From the data below, retype exactly the lines starting with the one that contains "destruct (Node.remove_member _" and ending with the one that contains "unfold serves, accept.", both included.

* RECORDS FOR PROCESSING
* * * * * * *

Lemma rosters_admin w n req requester now : Forall a_roster (snd (Admin.dispatch w n req requester now)).
Proof.
  destruct req as [tok h| |h|name l|]; cbn [Admin.dispatch]; try done.
  - unfold Admin.join. destruct (negb _); [done|]. destruct (decode_token _); [|done].
    destruct (Node.redeem_invite _ _ _ _ _ _) as [n' [[[? ?]|]|e]]; [apply rosters_broadcast|done..].
  - unfold Admin.leave. destruct (negb _); [done|].
    destruct (Node.remove_member _ _ _) as [n' [[]|e]]; [apply rosters_broadcast|done..].
  - unfold Admin.set_hostname. destruct (negb _); [done|]. destruct (negb _); [done|].
    destruct (Node.claim_hostname _ _ _ _ _) as [n' [[a|e]|e]]; [apply rosters_broadcast|done..].
Qed.

(** ** What a node does with what it is sent *)

Lemma serves_dispatch w n remote data now :
  serves w n remote data now = (n, snd (fst (serves w n remote data now)), [])
  \/ exists req, fst (fst (serves w n remote data now)) = fst (fst (Admin.dispatch w n req (show_id remote) now))
     /\ snd (serves w n remote data now) = snd (Admin.dispatch w n req (show_id remote) now).
Proof.
  unfold serves, accept. destruct (_ <? _)%nat; [by left|]. destruct (request_from_slice data) as [req|e]; [right|by left].
  exists req. by destruct (Admin.dispatch w n req (show_id remote) now) as [[n' resp] pushes].
Qed.

Lemma rosters_asked w from now data n : Forall a_roster (snd (asked w from now data n)).
Proof.
  unfold asked. pose proof (serves_dispatch w n from data now) as Hs. destruct (serves _ _ _ _ _) as [[n' back] pushes]. cbn [fst snd] in *.
  destruct Hs as [[= -> ->]|(req & _ & ->)]; [done|apply rosters_admin].
Qed.

(** *** In step *)

Definition steady k n : Prop := own n = k /\ in_step n.

Lemma steady_asked w from now data k n : fair w -> steady k n -> steady k (fst (asked w from now data n)).
Proof.
  intros Hw [Ho Hi]. unfold asked. pose proof (serves_dispatch w n from data now) as Hs.
  destruct (serves _ _ _ _ _) as [[n' back] pushes]. cbn [fst snd] in *. destruct Hs as [[= -> ->]|(req & -> & _)]; [done|].
  split; [|by apply admin_dispatch_in_step].
  destruct (admin_dispatch_is_a_method w n req (show_id from) now) as [->|(m & _ & -> & _)]; [done|].
  by rewrite (proj2 (call_membership w n m)).
Qed.

Lemma steady_commanded o req k n : fair (world o) -> steady k n -> steady k (fst (commanded o req n)).
Proof.
  intros Hf [Ho Hi]. unfold commanded. pose proof (dispatch_in_step o n req Hf Hi) as Hstep.
  destruct (dispatch_is_a_method o n req) as [He|(m & _ & He)];
    destruct (Ipc.dispatch o n req) as [[n' resp] pushes]; cbn [fst snd] in *; subst n'; [done|].
  split; [by rewrite (proj2 (call_membership (world o) n m))|done].
Qed.

Lemma steady_works w m k n : own_task m = true -> steady k n -> steady k (call w n m).
Proof.
  intros Hm [Ho Hi]. split; [by rewrite (proj2 (call_membership w n m))|].
  replace (call w n m) with (call {| save_to := Ok tt; succeeds := fun _ => true; capacity := capacity w |} n m) by by destruct m.
  by apply call_in_step.
Qed.

Lemma steady_registered conn k n : remote_id conn ∈ other_ids n -> steady k n -> steady k (registered conn n).
Proof.
  intros Hin [Ho Hi]. split; [done|].
  pose proof (call_in_step {| save_to := Ok tt; succeeds := fun _ => true; capacity := 0%nat |} n (MLinked conn) (conj eq_refl (fun _ => eq_refl)) Hi) as Hc.
  cbn [call] in Hc. by rewrite bool_decide_eq_true_2 in Hc.
Qed.

(** What becomes of one node when another acts, or it does. *)
Lemma at_node_lookup s k j f n : nodes s !! j = Some n ->
  nodes (at_node s k f) !! j = Some (if bool_decide (k = j) then fst (f n) else n).
Proof.
  intros Hn. unfold at_node. destruct (nodes s !! k) as [m|] eqn:Em.
  - case_bool_decide as He; [subst|].
    + assert (m = n) as -> by congruence. destruct (f n) as [n' p]. cbn. by rewrite lookup_insert_eq.
    + destruct (f m) as [m' p]. cbn. by rewrite lookup_insert_ne.
  - rewrite bool_decide_eq_false_2; [done|]. intros ->. congruence.
Qed.

Lemma at_node_steady s k j f n : nodes s !! j = Some n -> steady j n -> (k = j -> steady j (fst (f n))) ->
  exists n', nodes (at_node s k f) !! j = Some n' /\ steady j n'.
Proof. intros Hn Hs Hf. eexists. split; [by apply at_node_lookup|]. case_bool_decide; auto. Qed.

Lemma step_steady s e k n : nodes s !! k = Some n -> steady k n -> goes_well k s e ->
  exists n', nodes (network_step s e) !! k = Some n' /\ steady k n'.
Proof.
  intros Hn Hs Hg. destruct e as [k' o req|from k' w now data|i w now|i|k' conn|i|i|k' w m]; cbn [network_step goes_well] in *.
  - apply (at_node_steady s k' k _ n); [done|done|]. intros ->. by apply steady_commanded; [apply Hg|].
  - unfold asks. case_bool_decide; [by exists n|]. apply (at_node_steady s k' k _ n); [done|done|]. intros ->. by apply steady_asked; [apply Hg|].
  - destruct (wire s !! i) as [[from [to req]]|] eqn:Ew; [|by exists n]. destruct (request_to_vec req) as [data|e]; [|by exists n].
    unfold asks. case_bool_decide; [by exists n|]. apply (at_node_steady (with_wire _ s) to k _ n); [done|done|].
    intros ->. apply steady_asked; [by eapply Hg|done].
  - by exists n.
  - exists n. split; [|done]. unfold checks. destruct (nodes s !! k'); [|done]. by destruct (_ && _).
  - unfold registers. destruct (checked s !! i) as [[k' conn]|] eqn:Ec; [|by exists n].
    cbn [nodes with_checked]. destruct (nodes s !! k') as [m|] eqn:Em; [|by exists n].
    assert (Hl : exists n', (<[k' := registered conn m]> (nodes s)) !! k = Some n' /\ steady k n').
    { destruct (decide (k' = k)) as [->|Hne]; [|exists n; by rewrite lookup_insert_ne].
      assert (m = n) as -> by congruence. exists (registered conn n). rewrite lookup_insert_eq. split; [done|].
      apply steady_registered; [by eapply Hg|done]. }
    by destruct (_ && _).
  - unfold catches_up. destruct (catching s !! i) as [[k' peer]|]; [|by exists n].
    by apply (at_node_steady (with_catching _ s) k' k _ n).
  - destruct (own_task m) eqn:Em; [|by exists n]. apply (at_node_steady s k' k _ n); [done|done|]. intros ->. by apply steady_works.
Qed.

Lemma run_steady s l k n : nodes s !! k = Some n -> steady k n -> smoothly k s l ->
  exists n', nodes (network_run s l) !! k = Some n' /\ steady k n'.
Proof.
  revert s n. induction l as [|e l IH]; intros s n Hn Hs; [intros _; by exists n|]. intros [He Hl].
  destruct (step_steady s e k n Hn Hs He) as (n' & Hn' & Hs'). by apply (IH _ n').
Qed.

(** *** Nothing but rosters *)

Definition only_rosters (s : Network) : Prop := Forall (fun p => a_roster (snd p)) (wire s).

Lemma rosters_at_node s k f : (forall n, Forall a_roster (snd (f n))) -> only_rosters s -> only_rosters (at_node s k f).
Proof.
  intros Hf Hs. unfold at_node. destruct (nodes s !! k) as [n|]; [|done]. specialize (Hf n). destruct (f n) as [n' pushes].
  apply Forall_app. split; [done|]. by apply Forall_fmap.
Qed.

Lemma rosters_delete s i : only_rosters s -> only_rosters (with_wire (delete i) s).
Proof.
  unfold only_rosters. rewrite !Forall_forall. intros Hs x Hx. apply Hs. eapply elem_of_submseteq; [exact Hx|apply submseteq_delete].
Qed.

Lemma step_rosters s e : only_rosters s -> only_rosters (network_step s e).
Proof.
  intros Hs. destruct e as [k o req|from k w now data|i w now|i|k conn|i|i|k w m]; cbn [network_step].
  - apply rosters_at_node; [|done]. intros n. unfold commanded. pose proof (rosters_dispatch o n req) as Hp.
    by destruct (Ipc.dispatch o n req) as [[n' resp] pushes].
  - unfold asks. case_bool_decide; [done|]. apply rosters_at_node; [|done]. apply rosters_asked.
  - destruct (wire s !! i) as [[from [to req]]|]; [|done]. apply (rosters_delete s i) in Hs.
    destruct (request_to_vec req) as [data|e]; [|done]. unfold asks. case_bool_decide; [done|].
    apply rosters_at_node; [|done]. apply rosters_asked.
  - by apply rosters_delete.
  - unfold checks. destruct (nodes s !! k); [|done]. by destruct (_ && _).
  - unfold registers. destruct (checked s !! i) as [[k conn]|]; [|done]. destruct (nodes _ !! k); [|done]. by destruct (_ && _).
  - unfold catches_up. destruct (catching s !! i) as [[k peer]|]; [|done]. apply rosters_at_node; [|done].
    intros n. apply Forall_singleton. by eexists _, _.
  - destruct (own_task m); [|done]. by apply rosters_at_node.
Qed.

* * * * * * *

* RESPONSE
    destruct (Node.remove_member _ _ _) as [n' [[]|e]]; [apply rosters_broadcast|done..].
  - unfold Admin.set_hostname. destruct (negb _); [done|]. destruct (negb _); [done|].
    destruct (Node.claim_hostname _ _ _ _ _) as [n' [[a|e]|e]]; [apply rosters_broadcast|done..].
Qed.

(** ** What a node does with what it is sent *)

Lemma serves_dispatch w n remote data now :
  serves w n remote data now = (n, snd (fst (serves w n remote data now)), [])
  \/ exists req, fst (fst (serves w n remote data now)) = fst (fst (Admin.dispatch w n req (show_id remote) now))
     /\ snd (serves w n remote data now) = snd (Admin.dispatch w n req (show_id remote) now).
Proof.
  unfold serves, accept. destruct (_ <? _)%nat; [by left|]. destruct (request_from_slice data) as [req|e]; [right|by left].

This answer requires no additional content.